Table of High Risk Courses For College of Social and Behavioral Sciences by Department and Mode
high_soc <- high_risk %>% filter(College == "College of Social & Behav Sci")
high_total <- aggregate(DEW_Class~Department + Mode, data=high_soc, sum)
high_total <- high_total %>% pivot_wider(names_from = Mode, values_from = DEW_Class)
kable(high_total, caption =  "Total High Risk Course for College of Social and Behavioral Sciences per Semester")
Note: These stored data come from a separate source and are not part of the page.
Lemma wp_alloc_domheap_page s Q :
  heap_ok s ->
  (forall s', ~ can_alloc s -> recycled s s' -> Q None s') ->
  (forall m s', can_alloc s -> taken m s s' -> Q (Some m) s') -> wp alloc_domheap_page Q s.
Proof.
  intros [Hn Hh] Hnone Hsome. unfold alloc_domheap_page, alloc_heap_page. apply wp_bind, wp_bind, wp_gets.
  destruct (heap_list s) as [|m l] eqn:El.
  { apply wp_ret, wp_ret, Hnone; [|by left]. by intros [Hc _]; rewrite El in Hc. }
  destruct (Hh m ltac:(left)) as (p & Ep & Ec & Eo).
  apply wp_bind. eapply wp_frame_get; [done|]. apply wp_bind, wp_bug_on; [by rewrite Ec|].
  apply wp_bind, wp_modify, wp_bind. eapply wp_frame_upd; [done|]. apply wp_ret.
  set (p1 := p <| count_info := _ |> <| type_info := 0 |> <| owner := own_none |>).
  set (s1 := put_frame m p1 _). assert (E1 : frame_table s1 !! m = Some p1) by apply lookup_insert_eq.
  assert (Hback : ~ can_alloc s -> wp (bind (free_heap_page m) (fun _ => ret None)) Q s1).
  { intros Hc. apply wp_bind. eapply wp_free_heap_page; [exact E1|by left|].
    intros s2 [(p2 & F1 & F2 & F3) F4 F5 F6] _. apply wp_ret, Hnone; [done|]. right. exists m.
    split; [rewrite El; left|]. split; [by rewrite F4, El|]. split; [exact F6|]. split; [exact F5|].
    exists p2. split; [|done]. rewrite F1. unfold s1, put_frame. cbn. by rewrite insert_insert_eq. }
  apply wp_bind. unfold assign_page. apply wp_bind, wp_gets.
  change (is_dying (dm (gst s1))) with (is_dying (gdm s)). destruct (is_dying (gdm s)) eqn:Ed.
  { apply wp_ret. apply Hback. by intros (_ & Hc & _); rewrite Ed in Hc. }
  change (dom_max_pages s1) with (dom_max_pages s). change (tot_pages s1) with (tot_pages s).
  destruct (Z.ltb_spec (dom_max_pages s) (tot_pages s + 1)) as [Hlt|Hge].
  { apply wp_ret. apply Hback. intros (_ & _ & Hc). lia. }
  assert (Hgo : forall s2, frame_table s2 = frame_table s1 -> heap_list s2 = l -> gdm s2 = gdm s -> same_books s s2 ->
    wp (bind (modify (fun s : G => s <| tot_pages ::= Z.add 1 |>)) (fun _ => bind (frame_get m) (fun p =>
      bind (bug_on (negb (bool_decide (owner p = own_none)))) (fun _ =>
      bind (bug_on (negb (Z.ldiff (count_info p) (Z.lor PGC_allocated 1) =? 0))) (fun _ =>
      bind (frame_upd m (fun p => p <| owner := own_dom |> <| count_info := Z.lor PGC_allocated 1 |>)) (fun _ => ret 0))))))
      (fun rc s' => wp (if negb (rc =? 0) then bind (free_heap_page m) (fun _ => ret None) else ret (Some m)) Q s') s2).
  { intros s2 F1 F2 F3 F4. apply wp_bind, wp_modify, wp_bind. eapply wp_frame_get; [cbn; rewrite F1; exact E1|].
    apply wp_bind, wp_bug_on; [done|]. apply wp_bind, wp_bug_on; [done|]. apply wp_bind.
    eapply wp_frame_upd; [cbn; rewrite F1; exact E1|]. apply wp_ret, wp_ret, Hsome.
    - split; [by rewrite El|]. split; [done|lia].
    - split; [|by rewrite El; cbn; rewrite F2|exact F3|exact F4]. eexists. split.
      { unfold put_frame. cbn. rewrite F1. unfold s1, put_frame. cbn. by rewrite insert_insert_eq. }
      split; [|done]. split; [done|]. split; [lia|]. unfold CNT. lia. }
  apply wp_bind, wp_when; intros _; [|by apply Hgo]. apply wp_on_gst, wp_modify. by apply Hgo.
Qed.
Total High Risk Course for College of Social and Behavioral Sciences per Semester
Department FullOnline Hybrid In Person Live Onln
AZ Center for Judaic Studies 5 1 1 NA
Communication 1 NA 1 NA
English 9 NA 2 2
Gender and Womens Studies 4 NA NA NA
History 33 2 7 3
Latin American Area Center 4 1 NA NA
Linguistics 12 NA 2 4
Philosophy 12 2 10 4
Sch Geography, Dev & Environ 7 3 9 5
Sch Middle E/N African Studies 2 NA NA 2
School of Anthropology 5 1 2 8
School of Govt & Public Policy 1 1 1 1
School of Information 10 NA 6 4
Sociology 11 3 5 1
Journalism NA NA 1 NA
Mexican American Studies NA NA 1 NA
Social & Behavioral Sci Admin NA NA 1 NA

This table shows that most High DEW percentage courses are occurring in Fully Online courses. However, In Person courses in the departments of Philosophy and the School of Geography,Developmental, and Environmental Studies also showed comparable number of High DEW percentage courses to Fully Online courses. While the School of Anthropology saw their highest DEW percentage courses for the Live Online mode.